PROVIDED DATA:
(** * journey_binder: the JourneyObject record substrate

    A shallow embedding of [joe/model/base.py] (type-directed coercion,
    validation, encoding, equality and consolidation of dataclass records)
    and of the record types and checks of [joe/model/astro/base.py],
    [joe/model/astro/sat.py], [joe/model/numerical/base.py],
    [joe/model/other.py] and [joe/model/tickets/md.py] that the properties
    below are about.

    Python objects are values of the type [value]; record instances live in a
    heap and are referred to by location, so that identity ([is]) and
    mutation ([setattr]) are those of the program.  Python's standard
    library ([datetime], [json]) stays behind two interfaces, [PyTime] and
    [PyText]. *)

From Stdlib Require Import ZArith List String Ascii Bool Lia Floats.
From Stdlib Require Import Sorting.Sorted Sorting.Permutation.
From Stdlib Require Import DecimalString DecimalN DecimalPos.
Import ListNotations.

Local Open Scope string_scope.
Local Open Scope list_scope.

Set Warnings "-inexact-float,-register-all".

(* ================================================================= *)
(** ** Standard-library interfaces *)

(** [datetime.datetime]: the values, their [==], [isoformat] and
    [fromisoformat] ([None] stands for the [ValueError] of malformed text). *)
Class PyTime := {
  datetime : Type;
  datetime_eqb : datetime -> datetime -> bool;
  datetime_eqb_refl : forall d, datetime_eqb d d = true;
  datetime_eqb_sym : forall d1 d2, datetime_eqb d1 d2 = datetime_eqb d2 d1;
  datetime_eqb_trans : forall d1 d2 d3,
      datetime_eqb d1 d2 = true -> datetime_eqb d2 d3 = true ->
      datetime_eqb d1 d3 = true;
  isoformat : datetime -> string;
  fromisoformat : string -> option datetime;
  fromisoformat_isoformat : forall d, fromisoformat (isoformat d) = Some d
}.

(** A JSON document, the data model of the [json] module. *)
Inductive json : Type :=
| JNull
| JBool (b : bool)
| JInt (z : Z)
| JFloat (f : float)
| JStr (s : string)
| JArr (items : list json)
| JObj (members : list (string * json)).

(* ================================================================= *)
(** ** Python values *)

Definition loc := nat.

Section Values.
Context {T : PyTime}.

(** The objects the engine meets.  [VEnum e m v] is member [m] of the
    enumeration class [e], with [m.value = v]; [VEnumClass e] is the class
    itself; [VRef l] is the record instance at heap location [l]. *)
Inductive value : Type :=
| VNone
| VBool (b : bool)
| VInt (z : Z)
| VFloat (f : float)
| VStr (s : string)
| VList (items : list value)
| VTuple (items : list value)
| VDict (items : list (value * value))
| VDatetime (d : datetime)
| VEnum (enum : string) (member : string) (val : value)
| VEnumClass (enum : string)
| VRef (l : loc).

(** Declared field types, as [typing.get_origin]/[get_args] see them. *)
Inductive pytype : Type :=
| TNone                                   (* NoneType *)
| TBool | TInt | TFloat | TStr | TDatetime
| TList | TTuple | TDict                  (* bare list, tuple, dict *)
| TEnum (enum : string) (members : list (string * value))
                                          (* an Enum class: the names and values
                                             of its members, as iterating the
                                             class gives them *)
| TRecord (cls : string)                  (* a dataclass subclass of JourneyObject *)
| TListOf (args : list pytype)            (* list[...] *)
| TTupleOf (args : list pytype)           (* tuple[...] *)
| TDictOf (key_args value_args : pytype)  (* dict[K, V] *)
| TUnion (args : list pytype).            (* Union[...], X | Y, Optional[X] *)

Fixpoint pytype_eqb (a b : pytype) {struct a} : bool :=
  let fix all2 (xs ys : list pytype) {struct xs} : bool :=
      match xs, ys with
      | [], [] => true
      | x :: xs', y :: ys' => pytype_eqb x y && all2 xs' ys'
      | _, _ => false
      end in
  match a, b with
  | TNone, TNone | TBool, TBool | TInt, TInt | TFloat, TFloat
  | TStr, TStr | TDatetime, TDatetime
  | TList, TList | TTuple, TTuple | TDict, TDict => true
  | TEnum e1 _, TEnum e2 _ => String.eqb e1 e2
  | TRecord c1, TRecord c2 => String.eqb c1 c2
  | TListOf xs, TListOf ys => all2 xs ys
  | TTupleOf xs, TTupleOf ys => all2 xs ys
  | TDictOf k1 v1, TDictOf k2 v2 => pytype_eqb k1 k2 && pytype_eqb v1 v2
  | TUnion xs, TUnion ys => all2 xs ys
  | _, _ => false
  end.
(** X3: [run_copykat_analysis] starts at most one child, and it starts
    one exactly when no required key is absent, the command is built,
    every argument of it is a string without a null character, and the
    system starts the engine; the child is then started with these
    arguments in the project root.  A command with an argument that is
    not a string starts none. *)
Theorem run_launches_at_most_once (w : World) (params : gmap string value) :
  (length (run_copykat_analysis w params).2 ≤ 1)%nat
  ∧ (∀ l,
       l ∈ (run_copykat_analysis w params).2
       ↔ ∃ command arguments,
           first_missing required_params params = None
           ∧ build_r_command w "backend/r_scripts/copykat_analysis.R" params
             = Ok command
           ∧ map_res program_argument command = Ok arguments
           ∧ (∀ e, spawn w arguments (executor_root w) ≠ NotStarted e)
           ∧ l = (arguments, executor_root w))
  ∧ (∀ command v,
       build_r_command w "backend/r_scripts/copykat_analysis.R" params
         = Ok command →
       v ∈ command → (∀ s, v ≠ VStr s) →
       (run_copykat_analysis w params).2 = []).
Proof.
  fold r_script_path. unfold run_copykat_analysis.
  destruct (first_missing required_params params) as [param|] eqn:Hmiss.
  { cbn [snd length]. split; [lia|]. split.
    - intros l. split; [by intros ?%elem_of_nil|].
      by intros (? & ? & ? & _).
    - done. }
  destruct (build_r_command w r_script_path params) as [command|e] eqn:Hb.
  2:{ cbn [snd length]. split; [lia|]. split.
      - intros l. split; [by intros ?%elem_of_nil|].
        by intros (? & ? & _ & ? & _).
      - done. }
  unfold subprocess_run.
  destruct (map_res program_argument command) as [arguments|e] eqn:Hargs.
  2:{ cbn [snd length]. split; [lia|]. split.
      - intros l. split; [by intros ?%elem_of_nil|].
        intros (c & a & _ & [= <-] & Ha & _). congruence.
      - done. }
  assert (∀ v, v ∈ command → ∃ s, v = VStr s) as Hstr.
  { rewrite (program_arguments_strings _ _ Hargs).
    intros v (s & -> & _)%list_elem_of_fmap. by exists s. }
  destruct (spawn w arguments (executor_root w)) as [e|rc out err|rc e] eqn:Hspawn;
    cbn [snd length].
  - split; [lia|]. split.
    + intros l. split; [by intros ?%elem_of_nil|].
      intros (c & a & _ & [= <-] & Ha & Hne & _).
      rewrite Hargs in Ha. injection Ha as <-. by destruct (Hne e).
    + done.
  - split; [lia|]. split.
    + intros l. rewrite list_elem_of_singleton. split.
      * intros ->. exists command, arguments. repeat split; try done.
        intros e. by rewrite Hspawn.
      * intros (c & a & _ & [= <-] & Ha & _ & ->). congruence.
    + intros c v [= <-] Hv Hno. destruct (Hstr v Hv) as [s ->].
      by destruct (Hno s).
  - split; [lia|]. split.
    + intros l. rewrite list_elem_of_singleton. split.
      * intros ->. exists command, arguments. repeat split; try done.
        intros e'. by rewrite Hspawn.
      * intros (c & a & _ & [= <-] & Ha & _ & ->). congruence.
    + intros c v [= <-] Hv Hno. destruct (Hstr v Hv) as [s ->].
      by destruct (Hno s).
Qed.
(** * Meeting assistant: transcript-to-structured-output pipeline

    A shallow embedding of [src/llm_processor.py] (class [LLMProcessor]),
    [src/ai_agent.py] (class [AIAgent]) and [src/models.py], and the
    properties of the pipeline stated over it.

    Python text is a list of code points, Python exceptions are values of
    [exn] carried by a [result], and every call that leaves the process
    (transcription, the Ollama completion, the calendar, the clock) or
    enters the [json] library is recorded in a trace threaded by the
    monad [M]. *)

From Stdlib Require Import ZArith Ascii String DecimalString Lia.
From stdpp Require Import base option list gmap.

Set Warnings "-register-all".
Local Open Scope Z_scope.

(** ** Text *)

Abbreviation char := N (only parsing).
Abbreviation str := (list N) (only parsing).

(** [lit "abc"] is the Python string ['abc']. *)
Definition lit (s : string) : str := N_of_ascii <$> list_ascii_of_string s.

Definition chr (a : ascii) : char := N_of_ascii a.

(** A Python literal that contains double quotes is written with a
    backquote in place of each of them: [py "{`a`: 1}"] is the text
    [{"a": 1}]. *)
Definition py (s : string) : str :=
  (fun c => if N.eqb c 96 then 34%N else c) <$> lit s.

Definition lbrace : char := chr "{".
Definition rbrace : char := chr "}".

(** [text.find(c)] for a one-character [c]: the first index, or [-1]. *)
Fixpoint find_from (text : str) (c : char) (i : Z) : Z :=
  match text with
  | [] => -1
  | x :: rest => if N.eqb x c then i else find_from rest c (i + 1)
  end.

Definition str_find (text : str) (c : char) : Z := find_from text c 0.

(** [text[lo:hi]] for [0 <= lo <= hi]. *)
Definition slice (text : str) (lo hi : Z) : str :=
  take (Z.to_nat (hi - lo)) (drop (Z.to_nat lo) text).

(** ** Exceptions and results *)

(** The exception classes that occur, all of them subclasses of
    [Exception]; [PlainException] is [Exception] itself. *)
Inductive exn_class :=
| ValueError | JSONDecodeError | ValidationError
| KeyError | TypeError | AttributeError
| OverflowError | UnboundLocalError
| ConnectionError | PlainException.

Record exn := Exn { exn_cls : exn_class; exn_msg : str }.

(** [isinstance(e, ValueError)]: [json.JSONDecodeError] and pydantic's
    [ValidationError] are subclasses of [ValueError]. *)
Definition is_ValueError (e : exn) : bool :=
  match exn_cls e with
  | ValueError | JSONDecodeError | ValidationError => true
  | _ => false
  end.

Definition is_JSONDecodeError (e : exn) : bool :=
  match exn_cls e with JSONDecodeError => true | _ => false end.

Definition is_KeyError (e : exn) : bool :=
  match exn_cls e with KeyError => true | _ => false end.

(** [except Exception]: every modelled exception. *)
Definition is_Exception (e : exn) : bool := true.

Inductive result (A : Type) :=
| Ok (a : A)
| Raise (e : exn).
Arguments Ok {A} a.
Arguments Raise {A} e.

(** ** Values produced by [json.loads] *)

(** A float is kept as the decimal it was read from, [m * 10^e]. *)
Inductive pyfloat :=
| FDec (m e : Z)
| FNaN
| FInf (neg : bool).

Inductive json :=
| JNull
| JBool (b : bool)
| JInt (z : Z)
| JFloat (f : pyfloat)
| JStr (s : str)
| JArr (l : list json)
| JObj (kv : list (str * json)).

(** A [dict] is an association list in insertion order, one entry per key. *)
Fixpoint assoc {V} (k : str) (kv : list (str * V)) : option V :=
  match kv with
  | [] => None
  | (k', v) :: rest => if bool_decide (k' = k) then Some v else assoc k rest
  end.

(** [d[k] = v] on a dict: replaces the value in place, or appends. *)
Fixpoint dict_set {V} (k : str) (v : V) (kv : list (str * V)) : list (str * V) :=
  match kv with
  | [] => [(k, v)]
  | (k', v') :: rest =>
      if bool_decide (k' = k) then (k', v) :: rest else (k', v') :: dict_set k v rest
  end.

TASK OBJECTIVE: Going back to the entries above, set down exactly the lines that begin at the one with "of its members, as" and end at the one with "arguments in the", both included, and nothing else.

ANSWER AREA:
                                             of its members, as iterating the
                                             class gives them *)
| TRecord (cls : string)                  (* a dataclass subclass of JourneyObject *)
| TListOf (args : list pytype)            (* list[...] *)
| TTupleOf (args : list pytype)           (* tuple[...] *)
| TDictOf (key_args value_args : pytype)  (* dict[K, V] *)
| TUnion (args : list pytype).            (* Union[...], X | Y, Optional[X] *)

Fixpoint pytype_eqb (a b : pytype) {struct a} : bool :=
  let fix all2 (xs ys : list pytype) {struct xs} : bool :=
      match xs, ys with
      | [], [] => true
      | x :: xs', y :: ys' => pytype_eqb x y && all2 xs' ys'
      | _, _ => false
      end in
  match a, b with
  | TNone, TNone | TBool, TBool | TInt, TInt | TFloat, TFloat
  | TStr, TStr | TDatetime, TDatetime
  | TList, TList | TTuple, TTuple | TDict, TDict => true
  | TEnum e1 _, TEnum e2 _ => String.eqb e1 e2
  | TRecord c1, TRecord c2 => String.eqb c1 c2
  | TListOf xs, TListOf ys => all2 xs ys
  | TTupleOf xs, TTupleOf ys => all2 xs ys
  | TDictOf k1 v1, TDictOf k2 v2 => pytype_eqb k1 k2 && pytype_eqb v1 v2
  | TUnion xs, TUnion ys => all2 xs ys
  | _, _ => false
  end.
(** X3: [run_copykat_analysis] starts at most one child, and it starts
    one exactly when no required key is absent, the command is built,
    every argument of it is a string without a null character, and the
    system starts the engine; the child is then started with these
    arguments in the project root.  A command with an argument that is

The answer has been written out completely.